What does Clark remember of these girls? He remembers the first girl's wine-tasting lips and the feel of her hair between his fingers, as well as his own excitement as she leaned her body against his. With Lana, he remembers her short skirt and her smooth legs, and again his own excitement.
Nevertheless, Clark doesn't remember these girls as fully rounded human beings. I'm sure he didn't really know the girl in Florence, so he couldn't remember her as the person she really was. I do believe he knew Lana pretty well, but when all is said and done, he remembers her as a short skirt and a pair of legs.

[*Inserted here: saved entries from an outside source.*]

Definition _is_expired (created_at : Z) : prog bool := now ← call Now; Ret (created_at <? now - expiry).

Section service.
Context (has_email_service : bool).

Definition invite_user (admin_user_id org_id : uuid) (email name : string) : prog InviteResponse :=
  existing ← find_user_by_email email;
  match existing with
  | Some _ => Throw (AppExc ConflictError "An account with this email already exists.")
  | None =>
      org ← get_by_id org_id;
      match org with
      | None => org_missing org_id
      | Some o =>
          admin ← get_by_uuid org_id admin_user_id;
          match admin with
          | None => Throw (AppExc NotFoundError ("Admin user " +:+ uuid_str admin_user_id +:+ " not found."))
          | Some _ =>
              raw_token ← token_urlsafe_32;
              user ← create org_id email (Some name) (Some email) None "member" None
                       (Some (_hash_invite_token raw_token)) (Some MEMBER_DEFAULT_PERMISSIONS);
              _ ← if has_email_service then send_invite_email (o_name o) email raw_token
                  else Throw (AppExc ExternalServiceError "Email service is not configured — cannot send invite.");
              Ret (mkInviteResponse (u_id user) email name)
          end
      end
  end.

Definition revoke_invite (org_id user_id : uuid) : prog unit :=
  deleted ← hard_delete_pending_user org_id user_id;
  if deleted =? 0 then Throw (AppExc NotFoundError "No pending invite for this user.") else Ret tt.

Definition get_invite_info (token : string) : prog InviteInfoResponse :=
  user ← find_user_by_invite_token (_hash_invite_token token);
  match user with
  | None => invite_404
  | Some u =>
      expired ← _is_expired (u_created_at u);
      if expired : bool then
        _ ← hard_delete_pending_user (u_organization_id u) (u_id u);
        _ ← call Commit;
        invite_404
      else
        org ← get_by_id (u_organization_id u);
        match org with
        | None => invite_404
        | Some o => Ret (mkInviteInfoResponse (o_name o) (default ""%string (u_email u)) (default ""%string (u_name u)))
        end
  end.

Definition accept_invite (token password : string) : prog TokenResponse :=
  _ ← _validate_password password;
  let token_hash := _hash_invite_token token in
  pw_hash ← hash_password password;
  now ← call Now;
  claimed ← claim_invite token_hash pw_hash (now - expiry);
  match claimed with
  | None =>
      stale ← find_user_by_invite_token token_hash;
      _ ← match stale with
          | Some u =>
              expired ← _is_expired (u_created_at u);
              if expired : bool then
                _ ← hard_delete_pending_user (u_organization_id u) (u_id u); call Commit
              else Ret tt
          | None => Ret tt
          end;
      invite_404
  | Some c => issue_tokens (u_id c) (u_organization_id c) (default ""%string (u_role c))
  end.
End service.
End invites.

(** * One winner per invitation *)

Section winner.
Context `{Hashlib} `{Jwt} `{Settings} `{Bcrypt} `{Frontend}.
Variable token : string.

Definition bears (u : User) : bool := bool_decide (u_invite_token_hash u = Some (_hash_invite_token token)).
Definition bearers (s : state) : list User := List.filter bears (st_db s users).

Definition single (s : state) : Prop := (length (bearers s) ≤ 1)%nat.
Definition open (s : state) : Prop := bearers s ≠ [].
Definition fewer (s s' : state) : Prop := (length (bearers s') ≤ length (bearers s))%nat.

Lemma fewer_gone s s' : fewer s s' → gone single open s s'.
Proof.
  unfold fewer, gone, single, open. intros Hl Hs. split; [lia|]. intros Ho E. rewrite E in Hl. cbn in Hl.
  destruct (bearers s'); [done|cbn in Hl; lia].
Qed.

Lemma gone_sleep s d : 0 ≤ d → gone single open s (op_sem (Sleep d) s).2.
Proof. intros _. apply fewer_gone. unfold fewer, bearers. cbn. lia. Qed.

Lemma bears_claimed ph u : bears (claimed_by ph u) = false.
Proof. unfold bears. by rewrite bool_decide_false. Qed.

Lemma filter_claimed (p : User → bool) ph (l : list User) :
  (length (List.filter bears (map (λ u, if p u then claimed_by ph u else u) l)) ≤ length (List.filter bears l))%nat.
Proof.
  induction l as [|u l IH]; [done|]. cbn. destruct (p u).
  - rewrite bears_claimed. destruct (bears u); cbn; lia.
  - destruct (bears u); cbn; lia.
Qed.

Lemma filter_deleted (p : User → bool) (l : list User) :
  (length (List.filter bears (List.filter (λ u, negb (p u)) l)) ≤ length (List.filter bears l))%nat.
Proof.
  induction l as [|u l IH]; [done|]. cbn. destruct (p u); cbn; destruct (bears u); cbn; lia.
Qed.

(** The calls of the flows: none adds a bearer of the token. *)
Lemma fewer_claim p ph s : fewer s (op_sem (UpdateReturning users p (claimed_by ph)) s).2.
Proof. unfold fewer, bearers. cbn. apply filter_claimed. Qed.
Lemma fewer_delete p s : fewer s (op_sem (Delete users p) s).2.
Proof. unfold fewer, bearers. cbn. apply filter_deleted. Qed.

Lemma steps_kept {X} (o : op X) : (∀ s, st_db (op_sem o s).2 users = st_db s users) → steps_in fewer (call o).
Proof. intros Ho. apply steps_in_call. intros s. unfold fewer, bearers. by rewrite Ho. Qed.

Lemma scalar_steps {A} (l : list A) : steps_in fewer (scalar_one_or_none l).
Proof. by destruct l as [|x [|]]. Qed.

Ltac stepping :=
  repeat first
    [ done
    | apply scalar_steps
    | apply steps_in_bind; [|intros ?]
    | apply steps_in_try; [|intros ?]
    | apply steps_kept; intros ?; cbn; done
    | apply steps_in_call; intros ?; first [apply fewer_claim | apply fewer_delete]
    | case_goal ].

Lemma issue_tokens_steps uid org role : steps_in fewer (issue_tokens uid org role).
Proof.
  unfold issue_tokens, set_tenant_context, get_user_by_id, create_jwt_token, token_hex_32, create_refresh_token, uuid4, scalar_one_or_none.
  stepping. apply steps_kept. intros s. unfold op_sem. cbn [check_rows row_check].
  destruct (insert_rows _ _ _ _) as [[? ?]|]; done.
Qed.

Lemma info_steps t : steps_in fewer (get_invite_info t).
Proof.
  unfold get_invite_info, find_user_by_invite_token, _is_expired, hard_delete_pending_user, get_by_id,
    scalar_one_or_none, invite_404. stepping.
Qed.

Lemma revoke_steps o u : steps_in fewer (revoke_invite o u).
Proof. unfold revoke_invite, hard_delete_pending_user. stepping. Qed.

Lemma accept_steps t password : steps_in fewer (accept_invite t password).
Proof.
  unfold accept_invite. apply steps_in_bind; [unfold _validate_password, weak; stepping|]. intros _.
  apply steps_in_bind; [unfold hash_password; destruct password; stepping|]. intros ph.
  apply steps_in_bind; [stepping|]. intros now.
  apply steps_in_bind; [unfold claim_invite; stepping|]. intros [c|]; [apply issue_tokens_steps|].
  unfold find_user_by_invite_token, _is_expired, hard_delete_pending_user. stepping.
Qed.

Lemma gone_steps {A} (p : prog A) : steps_in fewer p → steps_in (gone single open) p.
Proof. apply steps_in_weaken, fewer_gone. Qed.

(** A claim that found the invitation found the only one. *)
Lemma claim_takes ph cutoff s u l :
  single s → map (claimed_by ph) (List.filter (claimable (_hash_invite_token token) cutoff) (st_db s users)) = u :: l →
  open s ∧ ¬ open (op_sem (UpdateReturning users (claimable (_hash_invite_token token) cutoff) (claimed_by ph)) s).2.
Proof.
  unfold single, open, bearers. intros Hs E. set (p := claimable _ _) in *. cbn.
  assert (Hp : ∀ x, p x = true → bears x = true).
  { intros x. unfold p, claimable. rewrite !andb_true_iff. by intros [[? ?] ?]. }
  revert Hs E. generalize (st_db s users). intros rows. induction rows as [|x rows IH]; [done|]. cbn.
  destruct (p x) eqn:Ex.
  - rewrite (Hp x Ex). cbn. intros Hl _. split; [done|]. rewrite bears_claimed.
    assert (List.filter bears rows = []) as Hn by (destruct (List.filter bears rows); [done|cbn in Hl; lia]).
    assert (Hle := filter_claimed p ph rows). rewrite Hn in Hle. cbn in Hle.
    intros Hne. by apply Hne, length_zero_iff_nil, Nat.le_0_r.
  - destruct (bears x); cbn; intros Hl E; [|by apply IH].
    exfalso. assert (List.filter bears rows = []) as Hn by (destruct (List.filter bears rows); [done|cbn in Hl; lia]).
    destruct (List.filter p rows) as [|y r] eqn:Ey; [done|].
    assert (y ∈ List.filter p rows) as [Hy Hpy]%filter_elem by (rewrite Ey; left).
    assert (y ∈ List.filter bears rows) as Hb by (apply filter_elem; auto). rewrite Hn in Hb. by apply elem_of_nil in Hb.
Qed.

Have you seen "Pretty Woman" with Julia Roberts? In the opening scene of that movie, the camera zooms in on various body parts of Julia Roberts' character. I don't remember which body parts, but it might have been an eye, a hand, a shoulder, a cheek. The main thing is that Julia Roberts' character comes through as disjointed, as a collection of body parts. She is not a whole person. She is, of course, a prostitute.
The fact that Clark remembers Lana and the girl in Florence mainly as body parts does not mean, of course, that he regards them as prostitutes. I think it does mean, however, that he is ultimately not interested in them as fully rounded human beings - he is not interested in them as
themselves. But when it comes to Lois, he can't picture a single moment and certainly not a single body part that defines her. Because Clark's love for her is all-encompassing. To Clark, Lois can't be reduced to something piecemeal or fleeting: she is overwhelmingly herself in her overwhelming integrity. And that's how Clark loves her: as completely, totally herself.

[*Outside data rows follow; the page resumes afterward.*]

Lemma create_pending_acts name email admin :
  acts (create_pending_org_and_admin name email admin) (λ d _ d', ∃ o a,
    d' organizations = d organizations ++ [o] ∧ d' users = d users ++ [a] ∧ o_name o = name ∧
    str_upper (str_strip name) ≠ RESERVED_NAME ∧ o_status o = "pending"%string ∧
    ∃ id now, a = mkUser id (o_id o) email (Some admin) (Some email) (Some "admin"%string) (Some []) None
                    true false false false false None now []).
Proof.
  unfold create_pending_org_and_admin. eapply acts_weaken.
  - apply acts_seq; [apply acts_validate_org_name|intros n]. apply acts_seq; [apply acts_create_organization|intros o].
    apply acts_seq; [apply reads_acts, set_tenant_context_reads|intros n']. apply acts_seq; [apply acts_create_dashboard_user|intros a].
    by apply (acts_ret _ (λ d _ d', d' = d)).
  - intros d v d' (n & d1 & [Hn ->] & o & d2 & [-> (id & code & Eo)] & n' & d3 & -> & a & d4 & [-> Ha] & ->).
    exists o, a. split; [reflexivity|]. split; [reflexivity|]. split; [by rewrite Eo|]. split; [exact Hn|].
    split; [by rewrite Eo|exact Ha].
Qed.

(** A check before the work. *)
Lemma begins_password {A} p (f : unit → prog A) R :
  (_validate_password p = Ret tt → begins (f tt) R) → begins (_validate_password p ≫= f) R.
Proof.
  intros Hf. assert (_validate_password p = Ret tt ∨ ∃ e, _validate_password p = Throw e ∧ is_exception e = true) as [E|(e & E & He)].
  - unfold _validate_password, weak. repeat case_match; eauto.
  - rewrite E. by apply Hf.
  - rewrite E. by apply begins_acts, acts_throw.
Qed.

Lemma begins_org_name {A} name (f : unit → prog A) R :
  (str_upper (str_strip name) ≠ RESERVED_NAME → begins (f tt) R) → begins (_validate_org_name name ≫= f) R.
Proof.
  intros Hf. unfold _validate_org_name. destruct (String.eqb_spec (str_upper (str_strip name)) RESERVED_NAME) as [|Hn].
  - by apply begins_acts, acts_throw.
  - by apply Hf.
Qed.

Later, when Luthor brags to Clark that Lois is coming to Metropolis and that he, Luthor, is going to make her his, then Clark realizes what has honestly been staring him in the face for most of the time after he revealed his secret identity to Lois: that she loves him. That she values his life higher than her own, and what greater love is there?
While LnC's Lois has obviously been in denial about her own feelings for Clark, I personally think that Clark himself has been in denial just as much. How can he honestly ask Lois to love him for himself, then deny her the right to know him as himself by keeping his double identity a secret from her?
Personally I've always thought that Clark's secrecy about his double identity has been the root cause of his problems with Lois. And that's why I appreciated it so much that Lois was shaken out of her own denial when Clark revealed his true self and double identity to her in this story. When Clark showed Lois who he really was, then she was truly able to love him for himself, for the man who is both farmboy and superhero. And in this part, Clark acknowledged both his own overwhelming love for Lois as well as Lois's unconditional love for him.
Another thing that I loved about this part was that when Clark saw his own life flashing before his eyes as disjointed snippets, then he seemed to grow younger and younger in his recollections. He saw himself as steadily younger, seemingly going backwards in time. In the final image, he saw himself as an infant being held by his Kryptonian mother, Lara. I was so moved by Clark's gratitude to Luthor for giving him this memory of his biological mother. But I was equally moved by the mode of dying that Clark's recollections suggested: death by youth. Personally I've always thought that this would be an extremely poignant way of dying: by continually growing younger, gradually un-learning everything you know. Finally you would be back in your mother's womb, still growing ever smaller and simpler, until in the end the fertilized egg that you grew out of would separate itself into an unfertilized egg and a sperm, and that would be the final oblivion.
Oh, and... yes, good A-plot, Caroline. But I'll leave it to others to comment on that, except to say that it would be very interesting if you would let Martha and Jonathan be the ones who ultimately defeat Luthor and save Lois and Clark.